**EXERCISE MATERIALS**.
(** [mapM f l]: the results of [f] on the elements of [l], in order, or the
    first exception. *)
Fixpoint mapM_result {A B : Type} (f : A → result B) (l : list A) : result (list B) :=
  match l with
  | [] => Ok []
  | x :: l' => y ← f x; ys ← mapM_result f l'; mret (y :: ys)
  end.

(** *** Hint databases and tactics *)

Create HintDb awis discriminated.
Create Rewrite HintDb awis_simpl.

(** *** Lemmas on lists shared by the components *)

(** Sums of lists of integers. *)
Definition sumZ (l : list Z) : Z := foldr Z.add 0 l.

(** ** Theorems *)

(** *** Hint databases and tactics *)

(** Monad laws of [result], as rewrite rules. *)
Lemma result_bind_ok {A B : Type} (f : A → result B) (a : A) :
  (Ok a ≫= f) = f a.
Proof. reflexivity. Qed.

Lemma result_bind_raise {A B : Type} (f : A → result B) (e : exn) :
  (Raise e ≫= f) = Raise e.
Proof. reflexivity. Qed.

Lemma result_bind_ret {A : Type} (m : result A) : (m ≫= mret) = m.
Proof. by destruct m. Qed.

Lemma result_bind_assoc {A B C : Type} (m : result A) (f : A → result B) (g : B → result C) :
  ((m ≫= f) ≫= g) = (m ≫= λ a, f a ≫= g).
Proof. by destruct m. Qed.

Lemma result_bind_inv {A B : Type} (m : result A) (f : A → result B) (b : B) :
  (m ≫= f) = Ok b → ∃ a, m = Ok a ∧ f a = Ok b.
Proof. destruct m as [a|e]; [by exists a | done]. Qed.

Lemma result_fmap_ok {A B : Type} (f : A → B) (a : A) : f <$> Ok a = Ok (f a).
Proof. reflexivity. Qed.

#[export] Hint Rewrite @result_bind_ok @result_bind_raise @result_bind_ret
  @result_fmap_ok : awis_simpl.

Lemma is_ok_true {A : Type} (r : result A) : is_ok r = true ↔ ∃ a, r = Ok a.
Proof. destruct r; split; intros H; try done; [by eexists | by destruct H]. Qed.

Lemma raises_true {A : Type} (cls : exn_class) (r : result A) :
  raises cls r = true ↔ ∃ msg, r = Raise (Exn cls msg).
Proof.
  destruct r as [a|[c m]]; simpl; split; try done.
  - by intros [? ?].
  - intros ->%bool_decide_eq_true. by eexists.
  - intros [msg [= -> ->]]. by apply bool_decide_eq_true.
Qed.

(** [inv_result]: split every hypothesis [(m ≫= f) = Ok b] into the two runs
    it stands for, and discard the impossible ones. *)
Ltac inv_result :=
  repeat match goal with
  | H : (_ ≫= _) = Ok _ |- _ =>
      apply result_bind_inv in H; destruct H as (? & ? & H)
  | H : mret _ = Ok _ |- _ => injection H as H
  | H : Ok _ = Ok _ |- _ => injection H as H
  | H : Raise _ = Ok _ |- _ => discriminate H
  | H : Ok _ = Raise _ |- _ => discriminate H
  | H : raise _ _ = Ok _ |- _ => discriminate H
  end.

(** [case_test]: case analysis on the test of the first [if] of the goal,
    with the fact it decides in the context. *)
Ltac case_test :=
  match goal with
  | |- context [if decide ?P then _ else _] => destruct (decide P)
  | |- context [if bool_decide ?P then _ else _] => case_bool_decide
  | |- context [if ?b then _ else _] =>
      let E := fresh "E" in destruct b eqn:E
  end.

(** [Z_range_forall]: a decidable property of the integers of a range holds
    when it is computed to hold on each; used as
    [revert n; apply (Z_range_forall _ lo len); vm_compute; reflexivity]. *)
Lemma Z_range_forall (P : Z → Prop) `{!∀ x, Decision (P x)} (lo len : Z) :
  bool_decide (Forall P (seqZ lo len)) = true → ∀ n, lo ≤ n < lo + len → P n.
Proof. intros HF%bool_decide_eq_true n Hn. by apply (Forall_seqZ P lo len). Qed.

Ltac by_range lo len :=
  let n := fresh "n" in
  let Hn := fresh "Hn" in
  intros n Hn; pattern n;
  apply (Z_range_forall _ lo len); [vm_compute; reflexivity | lia].

(** *** Lemmas on lists shared by the components *)

Lemma mapM_result_length {A B : Type} (f : A → result B) (l : list A) (r : list B) :
  mapM_result f l = Ok r → length r = length l.
Proof.
  revert r. induction l as [|x l IH]; intros r H; simpl in H; inv_result.
  - by subst.
  - subst. simpl. f_equal. eauto.
Qed.

Lemma mapM_result_total {A B : Type} (f : A → result B) (g : A → B) (l : list A) :
  (∀ x, x ∈ l → f x = Ok (g x)) → mapM_result f l = Ok (g <$> l).
Proof.
  induction l as [|x l IH]; intros H; [done|]. simpl.
  rewrite H by left. simpl. rewrite IH; [done|].
  intros y Hy. apply H. by right.
Qed.

Lemma mapM_result_Ok {A B : Type} (f : A → result B) (l : list A) (r : list B) :
  mapM_result f l = Ok r → Forall2 (λ x y, f x = Ok y) l r.
Proof.
  revert r. induction l as [|x l IH]; intros r H; simpl in H; inv_result; subst.
  - constructor.
  - constructor; eauto.
Qed.

Lemma mapM_result_Raise {A B : Type} (f : A → result B) (l : list A) (e : exn) :
  mapM_result f l = Raise e → ∃ x, x ∈ l ∧ f x = Raise e.
Proof.
  induction l as [|x l IH]; intros H; simpl in H; [done|].
  destruct (f x) as [y|e'] eqn:E; simpl in H.
  - destruct (mapM_result f l) as [ys|e'']; simpl in H; [done|]. injection H as ->.
    destruct IH as (x' & Hx' & Hf); [done|]. exists x'. split; [by right | done].
  - injection H as ->. exists x. split; [by left | done].
Qed.

Lemma mapM_result_Forall2 {A B C : Type} (f : B → result C) (g : A → C) (l : list A)
    (k : list B) :
  Forall2 (λ x y, f y = Ok (g x)) l k → mapM_result f k = Ok (g <$> l).
Proof.
  induction 1 as [|x y l k Hxy HF IH]; [done|]. cbn [mapM_result fmap list_fmap].
  rewrite Hxy, IH. done.
Qed.

Lemma Forall_forall_in {A : Type} (l : list A) : Forall (λ x, x ∈ l) l.
Proof. by apply Forall_forall. Qed.

(** A relation on two lists, with a property of the elements of the first. *)
Lemma Forall2_and_l {A B : Type} (R : A → B → Prop) (P : A → Prop) (l : list A)
    (k : list B) :
  Forall2 R l k → Forall P l → Forall2 (λ x y, R x y ∧ P x) l k.
Proof.
  induction 1 as [|x y l k HR HF IH]; intros HP; [constructor|].
  apply Forall_cons_1 in HP as [Hx HP]. constructor; auto.
Qed.

Lemma sumZ_app (l1 l2 : list Z) : sumZ (l1 ++ l2) = sumZ l1 + sumZ l2.
Proof. induction l1 as [|x l1 IH]; simpl; [done | rewrite IH; lia]. Qed.

Lemma sumZ_replicate (n : nat) (x : Z) : sumZ (replicate n x) = Z.of_nat n * x.
Proof. induction n as [|n IH]; [done|]. simpl replicate. simpl sumZ. rewrite IH. lia. Qed.

#[export] Hint Rewrite sumZ_app sumZ_replicate : awis_simpl.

**ASSIGNMENT**. The answer must consist of every line in the records above that contains the word "match".

**ANSWER SECTION**.
  match l with
  repeat match goal with
  match goal with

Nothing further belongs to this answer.